Day of mercury removal we use the following:
- Vitamin C IV, as a mild chelator and as a maintainer of the body’s level of glutathione
- Conscious sedation, for extended visits beyond two hours and to allow treatment to cross the midline of the body
- Mercury Vapor Ionizer to electrically neutralize the mercury gases
- Dental Air Vac Suction
- Oxygen for patient with a barrier over nose to reduce the possibility of breathing in mercury vapor
- Complete draping of the body including protective eyewear for patient
- Rubber dam, to isolate the teeth being worked on and prevent particles from entering the soft tissue of the mouth.
- Sulfur is used on our non-allergic patients to prevent mercury gases from traveling through the dam.
- Suction behind the rubber dam to absorb mercury gases that travel through the dam
- High speed removal of amalgam with copious amounts of water and suction, to keep mercury vapor to a minimum.
- Slow…speed drill on dentin, to lessen trauma to the living tooth
- Use of ozone to sterilize prior to restoration placement.
- Replace filling with a compatible composite
- Completion of all surgical procedures by the doctor
- Post treatment education concerning detoxification
- Acupressure and massage provided for patient rehabilitation
Protocol for Amalgam Removal and Dental Revision
Our dental protocols are designed to remove as much dental toxicity in as nontoxic a fashion as possible.
- A serum compatibility test of dental materials will be performed to determine which dental materials are safest or least offensive to the patient’s immune system. For more information on how to begin this process please call BIOCOMP LAB Toll-free number (800) 331-2303.
- Supplementation in the form of vitamin C powder or tablets, minerals, and digestive enzymes, is recommended a few weeks prior to dental procedures. Please contact Dr. Mendez for additional information about these supplements.
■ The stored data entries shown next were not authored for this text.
(* ===== verification/Verify.v ===== *)
(** * internal/authz/verify.go: re-checking the issued certificate *)
From S2P Require Import Prelude GoLib GoCrypto GoNet X509 Authz Policy.

Definition ttlSlack : Duration := Hour.

(** The byte loop of [equalFoldASCII], run when the lengths agree. *)
Fixpoint foldBytes (a b : string) : bool :=
  match a, b with
  | String x a', String y b' =>
      if negb (Ascii.eqb (lower_byte x) (lower_byte y)) then false else foldBytes a' b'
  | _, _ => true
  end.

Definition equalFoldASCII (a b : string) : bool :=
  if negb (String.length a =? String.length b)%nat then false else foldBytes a b.

Definition containsFold (list : list string) (want : string) : bool :=
  existsb (fun v => equalFoldASCII v want) list.

Definition containsIP (list : list string) (want : IP) : bool :=
  existsb (fun v => match ParseIP v with
                    | Some parsed => IP_Equal parsed want
                    | None => false
                    end) list.

Definition namesConstrained (c : CertConstraints) : bool :=
  negb (C_CommonName c =? "")%string || nonempty (C_DNSNames c)
  || nonempty (C_IPs c) || nonempty (C_URIs c).

Section Verify.
Context `{UnicodeTables}.

(** [for _, x := range l { if !ok(x) { return err(x) } }] *)
Fixpoint checkEach {A} (ok : A -> bool) (err : A -> error) (l : list A) : result unit :=
  match l with
  | [] => Ok tt
  | x :: l' => if negb (ok x) then Err (err x) else checkEach ok err l'
  end.

Definition permittedDNS (c : CertConstraints) : list string :=
  if negb (C_CommonName c =? "")%string && negb (C_ExcludeCNFromSANs c)
  then C_DNSNames c ++ [C_CommonName c] else C_DNSNames c.

Definition verifyNames (cert : Certificate) (c : CertConstraints) : result unit :=
  when negb (C_CommonName c =? "")%string
       && negb (equalFoldASCII (CommonName (Subject cert)) (C_CommonName c))
    fail Errorf "issued CN %q does not match the authorized CN %q"
           [FStr (CommonName (Subject cert)); FStr (C_CommonName c)];
  let? _ := checkEach (containsFold (permittedDNS c))
              (fun name => Errorf "issued cert carries unauthorized DNS SAN %q (authorized: %v)"
                             [FStr name; FList (permittedDNS c)])
              (DNSNames cert) in
  let? _ := checkEach (containsIP (C_IPs c))
              (fun ip => Errorf "issued cert carries unauthorized IP SAN %q (authorized: %v)"
                           [FStr (IP_String ip); FList (C_IPs c)])
              (IPAddresses cert) in
  checkEach (fun u => containsFold (C_URIs c) (URL_String u))
    (fun u => Errorf "issued cert carries unauthorized URI SAN %q (authorized: %v)"
                [FStr (URL_String u); FList (C_URIs c)])
    (URIs cert).

Definition VerifyIssued (cert : option Certificate) (c : CertConstraints) : result unit :=
  match cert with
  | None => Err "no certificate to verify"
  | Some cert =>
      let? _ := if namesConstrained c then verifyNames cert c else Ok tt in
      if 0 <? C_TTL c then
        let lifetime := Sub (NotAfter cert) (NotBefore cert) in
        if wrap64 (C_TTL c + ttlSlack) <? lifetime then
          Err (Errorf "issued cert lifetime %v exceeds the authorized TTL %v"
                 [FDur lifetime; FDur (C_TTL c)])
        else Ok tt
      else Ok tt
  end.

(** ** Lemmas *)

(** Equality up to ASCII letter case. *)
Definition fold (s : string) : string := string_map lower_byte s.

Lemma foldBytes_eq a b :
  String.length a = String.length b -> foldBytes a b = true <-> fold a = fold b.
Proof.
  unfold fold. revert b. induction a as [|x a IH]; intros [|y b] Hl; simpl in *; try lia; [done|].
  destruct (Ascii.eqb_spec (lower_byte x) (lower_byte y)); simpl.
  - rewrite IH by lia. split; congruence.
  - split; congruence.
Qed.

Lemma equalFoldASCII_eq a b : equalFoldASCII a b = true <-> fold a = fold b.
Proof.
  unfold equalFoldASCII. destruct (Nat.eqb_spec (String.length a) (String.length b)); simpl.
  - by apply foldBytes_eq.
  - split; [done|]. intros Hf%(f_equal String.length).
    unfold fold in Hf. by rewrite !string_length_map in Hf.
Qed.

Lemma containsFold_iff l want :
  containsFold l want = true <-> fold want ∈ map fold l.
Proof.
  unfold containsFold. rewrite existsb_elem, list_elem_of_In, in_map_iff.
  setoid_rewrite equalFoldASCII_eq. setoid_rewrite list_elem_of_In. naive_solver.
Qed.

Lemma containsIP_iff l want :
  containsIP l want = true <->
  exists v ip, v ∈ l /\ ParseIP v = Some ip /\ IP_Equal ip want = true.
Proof.
  unfold containsIP. rewrite existsb_elem. split.
  - intros (v & Hv & Hm). destruct (ParseIP v) eqn:?; naive_solver.
  - intros (v & ip & Hv & Hp & He). exists v. by rewrite Hp.
Qed.

Lemma checkEach_ok {A} (ok : A -> bool) err l :
  checkEach ok err l = Ok tt <-> forall x, x ∈ l -> ok x = true.
Proof.
  rewrite <- (forallb_elem ok). induction l as [|x l IH]; simpl; [done|].
  destruct (ok x); simpl; [done|]. naive_solver.
Qed.

(** What the certificate may carry once a subject was authorized. *)
Definition names_within (cert : Certificate) (c : CertConstraints) : Prop :=
  (C_CommonName c <> "" -> fold (CommonName (Subject cert)) = fold (C_CommonName c)) /\
  (forall n, n ∈ DNSNames cert -> fold n ∈ map fold (permittedDNS c)) /\
  (forall ip, ip ∈ IPAddresses cert ->
     exists v ip', v ∈ C_IPs c /\ ParseIP v = Some ip' /\ IP_Equal ip' ip = true) /\
  (forall u, u ∈ URIs cert -> fold (URL_String u) ∈ map fold (C_URIs c)).

Lemma result_unit_bind (r k : result unit) :
  result_bind r (fun _ => k) = Ok tt <-> r = Ok tt /\ k = Ok tt.
Proof. destruct r as [[]|]; naive_solver. Qed.

Lemma verifyNames_iff cert c : verifyNames cert c = Ok tt <-> names_within cert c.
Proof.
  unfold verifyNames, names_within.
  destruct (negb (C_CommonName c =? "")%string
            && negb (equalFoldASCII (CommonName (Subject cert)) (C_CommonName c))) eqn:Hcn.
  - reflect_bools. split; [done|]. intros [Hf _]. apply Hf in H0 as Hf'.
    apply equalFoldASCII_eq in Hf'. congruence.
  - rewrite !result_unit_bind, !checkEach_ok.
    setoid_rewrite containsFold_iff. setoid_rewrite containsIP_iff.
    split; [|naive_solver]. intros ?. split; [|done]. intros Hne.
    apply andb_false_iff in Hcn as [Hcn|Hcn]; reflect_bools; [done|].
    by apply equalFoldASCII_eq.
Qed.
End Verify.

(** ** Properties *)

Section VerifyProperties.
Context `{UnicodeTables}.

Lemma namesConstrained_iff c : namesConstrained c = true <-> namesSubject c.
Proof.
  unfold namesConstrained, namesSubject.
  rewrite !orb_true_iff, negb_true_iff, String.eqb_neq, !nonempty_true. tauto.
Qed.

Definition lifetime_within (cert : Certificate) (c : CertConstraints) : Prop :=
  0 < C_TTL c -> Sub (NotAfter cert) (NotBefore cert) <= wrap64 (C_TTL c + ttlSlack).

Lemma VerifyIssued_iff cert c :
  VerifyIssued (Some cert) c = Ok tt <->
  (namesSubject c -> names_within cert c) /\ lifetime_within cert c.
Proof.
  unfold VerifyIssued. rewrite result_unit_bind, <- verifyNames_iff, <- namesConstrained_iff.
  unfold lifetime_within.
  assert (Hn : (if namesConstrained c then verifyNames cert c else Ok tt) = Ok tt <->
               (namesConstrained c = true -> verifyNames cert c = Ok tt))
    by (destruct (namesConstrained c); naive_solver).
  assert (Ht : (if 0 <? C_TTL c then
                  if wrap64 (C_TTL c + ttlSlack) <? Sub (NotAfter cert) (NotBefore cert)
                  then Err (Errorf "issued cert lifetime %v exceeds the authorized TTL %v"
                         [FDur (Sub (NotAfter cert) (NotBefore cert)); FDur (C_TTL c)])
                  else Ok tt
                else Ok tt) = Ok tt <->
               (0 < C_TTL c ->
                Sub (NotAfter cert) (NotBefore cert) <= wrap64 (C_TTL c + ttlSlack))).
  { destruct (Z.ltb_spec 0 (C_TTL c)); [|split; [lia|done]].
    destruct (Z.ltb_spec (wrap64 (C_TTL c + ttlSlack)) (Sub (NotAfter cert) (NotBefore cert)));
      split; try done; lia. }
  cbv zeta. rewrite Hn, Ht. done.
Qed.

(** C15. The post-issuance check accepts exactly the certificates that stay
    within the decision: when the decision names any subject, the issued CN
    equals the authorized one (if one was), every DNS, IP and URI SAN is an
    authorized one (the CN counts as a DNS name unless excluded), all up to
    ASCII case; and the lifetime is within the cap plus slack.  A nil
    certificate is refused. *)
Theorem verify_issued_correct cert c :
  VerifyIssued None c = Err "no certificate to verify" /\
  (VerifyIssued (Some cert) c = Ok tt <->
   (namesSubject c -> names_within cert c) /\ lifetime_within cert c).
Proof. split; [done|apply VerifyIssued_iff]. Qed.

(** C22. The lifetime check bounds the real lifetime, in spite of the 64-bit
    durations.  As long as the cap and the hour of slack stay below the top of
    the int64 range, a certificate whose names are in order is accepted exactly
    when its real lifetime, however long, is within the cap plus the hour, also
    when [Sub] saturates; a cap less than an hour from the top wraps to a negative
    limit and accepts no certificate at all; and at the one cap in between, where
    the sum is the largest int64, which [Sub] saturates to, the check lets every
    lifetime pass. *)
Theorem verify_bounds_lifetime cert c
    (Httl : 0 < C_TTL c <= max_int64) (Horder : NotBefore cert <= NotAfter cert) :
  (C_TTL c + ttlSlack < max_int64 ->
   VerifyIssued (Some cert) c = Ok tt <->
   (namesSubject c -> names_within cert c) /\ NotAfter cert - NotBefore cert <= C_TTL c + ttlSlack) /\
  (max_int64 < C_TTL c + ttlSlack -> VerifyIssued (Some cert) c <> Ok tt) /\
  (C_TTL c + ttlSlack = max_int64 ->
   VerifyIssued (Some cert) c = Ok tt <-> (namesSubject c -> names_within cert c)).
Proof.
  rewrite VerifyIssued_iff. unfold lifetime_within, Sub. split_and!; intros Hc.
  - rewrite wrap64_id by (unfold is_int64, min_int64, max_int64, ttlSlack, Hour, Minute, Second in *; lia).
    assert (Hlt : forall P Q R : Prop, (Q <-> R) -> (P /\ Q <-> P /\ R)) by tauto. apply Hlt.
    unfold min_int64, max_int64 in *. split; [intros Hl; specialize (Hl ltac:(lia)); lia|lia].
  - rewrite wrap64_over by (unfold max_int64, ttlSlack, Hour, Minute, Second in *; lia).
    intros [_ Hl]. specialize (Hl ltac:(lia)).
    unfold min_int64, max_int64, ttlSlack, Hour, Minute, Second in *. lia.
  - rewrite Hc, wrap64_id by done. unfold min_int64, max_int64. split; [tauto|]. intros ?. split; [done|]. lia.
Qed.
End VerifyProperties.

Lemma verify_bounds_lifetime_witness :
  let c := exampleConstraints "d.example.com" [] in
  let cert := exampleCert "D.Example.com" ["d.example.com"] (720 * Hour) in
  C_TTL c = 720 * Hour /\ VerifyIssued (H := ascii_tables) (Some cert) c = Ok tt /\
  NotAfter cert - NotBefore cert <= 721 * Hour.
Proof.
  intros c cert. assert (Hv : VerifyIssued (H := ascii_tables) (Some cert) c = Ok tt) by (vm_compute; reflexivity).
  split; [reflexivity|]. split; [exact Hv|].
  refine (proj2 (proj1 (proj1 (verify_bounds_lifetime (H := ascii_tables) cert c _ _) _) Hv)).
  - vm_compute. split; [reflexivity|discriminate].
  - vm_compute. discriminate.
  - vm_compute. reflexivity.
Defined.

(** The cap an hour below the top of the range: a certificate of a thousand
    years passes. *)
Example saturating_cap_checks_nothing :
  let c := {| C_CommonName := ""; C_DNSNames := []; C_IPs := []; C_URIs := []; C_TTL := max_int64 - Hour;
              C_ExcludeCNFromSANs := false |} in
  let cert := exampleCert "d.example.com" [] (1000 * 365 * 24 * Hour) in
  NotAfter cert - NotBefore cert = 1000 * 365 * 24 * Hour /\
  VerifyIssued (H := ascii_tables) (Some cert) c = Ok tt.
Proof. vm_compute. split; reflexivity. Qed.

(** A decision that names only DNS SANs leaves the issued CN unchecked, and
    e-mail SANs are never looked at: this certificate for another CN with an
    e-mail name is accepted under a decision for "d.example.com" alone. *)
Lemma verify_skips_cn_and_email :
  let c := exampleConstraints "" ["d.example.com"] in
  let cert := {| Raw := []; Subject := exampleName "admin.example.com"; SerialNumber := 1;
                 NotBefore := 0; NotAfter := Hour; DNSNames := ["d.example.com"];
                 EmailAddresses := ["root@example.com"]; IPAddresses := []; URIs := [] |} in
  VerifyIssued (H := ascii_tables) (Some cert) c = Ok tt.
Proof. vm_compute. reflexivity. Qed.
- Special attention will be given to the 7-14-21 day cycles when scheduling appointments.
- A Total Dental Revision (TDR) includes the removal of amalgam fillings in the proper sequence, using a rubber dam. Other fillings that appear to be biologically incompatible with the patient will be removed and replaced with the most biocompatible replacement materials.
- The patient also has all identifiable sources of dental infection removed, which will virtually always include all cavitation, dental implants, and root-canal filled teeth. Biologically incompatible crowns will be replaced with compatible ones, and all nickel, often present in stainless steel, will typically be replaced with more compatible metal. The patient will be guided to undergo the best available measures to treat and possible reverse any periodontal disease that may be present.
- When indicated, intravenous sedation with an anesthesiologist in attendance is used to make the dental treatments proceed more smoothly and less traumatically. The anesthesiologist, who administers sedation, remains with the patient. When procedures are made under sedation, the midline is neutralized, allowing Dr. to perform the dental procedures on both sides of the mouth during the same appointment.
- Intravenous vitamin C is administered before, during, and after the performance of the dental work, to help neutralize any toxicity that may still reach the blood and tissues.
- Strong negative pole magnets are applied to all operative sites after the dental work, completely eliminating the need for pain medications in many patients.
- Extra purified water, the DAV System, and negative ion generators are used during treatment to reduce the amount of mercury vapor in the dental office environment.
- PZI (Protamina Zinc Insulin) is administered to increase circulation and simulate formation of new blood vessels around the area of injection.
- Acupressure is performed at the conclusion of dental treatment to neutralize discomfort and to minimize, or even eliminate in the case of some patients, the use of pain medications. Healing progresses faster without pain medication.